When I tell people I am a watercolorist, they often offer condolences, saying “It’s such a difficult and unforgiving medium!” In a way, it is. But this is like saying that Mount Tamalpais (in California’s Marin County) is annoyingly high! The peak is high, but the hike up offers wonderful gifts along the way, and the views at the summit are so rewarding.
I began to tinker with watercolors about a decade ago, as a way to depict stories that emerged from my imagination through a process called guided imagery. At the time I had no idea of the potential of this medium: it was simply a handy way to color things in. Soon, though, I joined an evening watercolor class as an antidote to the long, gray winters of rural New York (where I was living at the time). The teacher, Carolyn Hutchings Edlund, captivated us from the beginning. Clearly, this was no ordinary paint!

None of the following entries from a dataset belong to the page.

(** * A shallow embedding of [asm.py], the two-pass ARM64 assembler

    The Python class [ARM64Assembler] is embedded as a record of its mutable
    fields together with the diagnostic stream it prints to; its methods
    become functions in a state-and-exception monad.  Python integers are
    unbounded, so machine words are plain [Z] and the bit operators are
    [Z.lor], [Z.land], [Z.shiftl] and [Z.shiftr].  Dictionaries are [gmap]s. *)

From Stdlib Require Import ZArith List String Ascii Lia Permutation.
From Stdlib Require Import Init.Byte.
From stdpp Require Import base option list gmap strings pretty fin_maps.

Local Open Scope string_scope.
Local Open Scope list_scope.
Local Open Scope Z_scope.

(** ** The part of the Python runtime the assembler relies on *)

Module Py.

(** Exceptions that can escape from the assembler.  The constructors carry
    the value that the Python message is formatted from. *)
Inductive exn : Type :=
| InvalidRegister (reg : string)        (* ValueError("Invalid register: ...") *)
| ImmediateOutOfRange (imm : Z)         (* ValueError("Immediate out of range: ...") *)
| UnknownInstruction (mnem : string)    (* ValueError("Unknown instruction: ...") *)
| EntryPointNotFound (entry : string)   (* ValueError("Entry point '...' not found") *)
| InvalidLiteral (base : Z) (s : string) (* ValueError raised by int() *)
| IndexError                            (* list index out of range *)
| KeyError (key : string)
| UnboundLocalError (name : string)
| StructError.                          (* struct.error: argument out of range *)

Inductive result (A : Type) : Type :=
| Ok (a : A)
| Raise (e : exn).
Arguments Ok {A} a.
Arguments Raise {A} e.

Definition is_ok {A} (r : result A) : bool :=
  match r with Ok _ => true | Raise _ => false end.

#[export] Instance result_ret : MRet result := fun _ a => Ok a.
#[export] Instance result_bind : MBind result := fun _ _ f r =>
  match r with Ok a => f a | Raise e => Raise e end.

(** *** Characters.  A source character is an 8-bit code point. *)

Definition code (c : ascii) : Z := Z.of_N (N_of_ascii c).

Definition between (lo hi : Z) (c : ascii) : bool :=
  (lo <=? code c) && (code c <=? hi).

(** [str.isspace] on one character. *)
Definition is_space (c : ascii) : bool :=
  between 9 13 c || between 28 32 c || (code c =? 133) || (code c =? 160).

(** [str.lower] on one character. *)
Definition lower_char (c : ascii) : ascii :=
  if between 65 90 c || (between 192 222 c && negb (code c =? 215))
  then ascii_of_N (Z.to_N (code c + 32)) else c.

Fixpoint lower (s : string) : string :=
  match s with
  | EmptyString => EmptyString
  | String c s' => String (lower_char c) (lower s')
  end.

(** *** Stripping *)

Fixpoint lstrip_by (p : ascii -> bool) (s : string) : string :=
  match s with
  | EmptyString => EmptyString
  | String c s' => if p c then lstrip_by p s' else s
  end.

Fixpoint rstrip_by (p : ascii -> bool) (s : string) : string :=
  match s with
  | EmptyString => EmptyString
  | String c s' =>
      match rstrip_by p s' with
      | EmptyString => if p c then EmptyString else String c EmptyString
      | r => String c r
      end
  end.

Fixpoint mem_char (c : ascii) (chars : string) : bool :=
  match chars with
  | EmptyString => false
  | String d chars' => Ascii.eqb c d || mem_char c chars'
  end.

(** [s.strip()] *)
Definition strip (s : string) : string := lstrip_by is_space (rstrip_by is_space s).
(** [s.strip(chars)] *)
Definition strip_chars (chars s : string) : string :=
  lstrip_by (fun c => mem_char c chars) (rstrip_by (fun c => mem_char c chars) s).
(** [s.lstrip(chars)] *)
Definition lstrip_chars (chars s : string) : string :=
  lstrip_by (fun c => mem_char c chars) s.

(** *** Searching and slicing *)

Definition startswith (s pre : string) : bool := String.prefix pre s.

(** [s.find(sub)], with [None] for -1. *)
Fixpoint find (sub s : string) : option nat :=
  if String.prefix sub s then Some 0%nat
  else match s with
       | EmptyString => None
       | String _ s' => S <$> find sub s'
       end.
(** * ioBroker.clickhouse: the history pipeline of [main.js]

    A shallow embedding of the adapter's history pipeline: the value
    normalizer ([prepareValue], [encodeValue], [decodeValue]), the skip
    policy engine ([valuesEqual], [shouldSkipValue], [pushHistory]), the
    table-name generator ([sanitizeDatapointIdentifier],
    [generateTableName]), the on-change reduction ([makeComparableKey],
    [reduceOnChange]) and the write buffer with its flush coordinator
    ([queueRow], [flushBuffer]); and, around the pipeline, the settings
    ([parseAdapterConfig], [normalizeStateConfig]), the quoted
    identifiers and the delete statements ([quoteIdent],
    [executeDelete]), the read path ([handleGetHistory]) and the tracked
    points with their subscriptions ([addTrackedDatapoint],
    [removeTrackedDatapoint], [onObjectChange]).

    JavaScript numbers are IEEE 754 binary64 values: they are modelled by
    Rocq's primitive floats, whose operations are the same ones.  Strings
    are [string]; a value of unknown shape is a [jsval].  The built-in
    functions the source calls but does not define ([JSON.parse],
    [JSON.stringify], [Number], [String], [Math.round], [Math.pow],
    [Date.prototype.toISOString]) are the fields of the class [Builtins];
    every definition and theorem is stated for an arbitrary instance of
    it, and the worked examples are evaluated with the instance of the
    module [Reference].  [parseInt], [String.prototype.trim],
    [Math.trunc] and [Date.prototype.getTime] are parameters of the
    sections that call them. *)

From Stdlib Require Import Floats ZArith Ascii Bool Lia.
From Stdlib Require String.
From stdpp Require Import base option list strings gmap.

Set Warnings "-inexact-float,-register-all".

(** ** JavaScript values *)

Module JS.

Inductive jsval : Type :=
| JUndefined
| JNull
| JBool (b : bool)
| JNum (x : float)
| JStr (s : string)
| JArr (items : list jsval)
| JObj (fields : list (string * jsval)).

(** [x === null || x === undefined] *)
Definition is_nullish (v : jsval) : bool :=
  match v with
  | JUndefined | JNull => true
  | _ => false
  end.

Definition typeof (v : jsval) : string :=
  match v with
  | JUndefined => "undefined"
  | JNull => "object"
  | JBool _ => "boolean"
  | JNum _ => "number"
  | JStr _ => "string"
  | JArr _ | JObj _ => "object"
  end.
(* ===== verification/_CoqProject ===== *)
-Q . S2P
Prelude.v
Events.v
GrantSpec.v
Ticker.v
Locks.v
Leases.v
Membership.v
FSM.v
Bus.v
Watch.v
EventService.v
Node.v
Cluster.v
LockService.v
LeaseService.v
JoinService.v
Heartbeat.v
Presence.v
Config.v
Store.v
App.v
Units.v
Daemon.v
Sdk.v
SdkGrants.v
Timeline.v
SdkWatch.v
Examples.v
Server.v
Pki.v
JoinFlow.v
Startup.v
OperatorResources.v
Operator.v
OperatorSeed.v
OperatorToken.v
Init.v
SdkTls.v
OperatorKube.v
Controller.v
Rig.v
RigStart.v
Bench.v
Soak.v
Cli.v
Reports.v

Unlike acrylics or oils or pencil or, well, most other media, which generally are intended to stay where you put them (unless there is a mishap involving food or wine or fire or pets or a natural disaster), watercolor pigments may continue to move and interact as the moist paper dries. The water, too, may wander. You can turn away for a few minutes and come back to discover something new has appeared that you didn’t expect.
One can learn how to control the behavior of pigments and water so there aren't many surprises. On the other hand, relinquishing some control allows this medium to do what few others can: co-create with you!
Watercolors are an invitation to find a balance between controlling and allowing. Seeking that balance, and practicing it, is good training for finding balance in life's journey as well.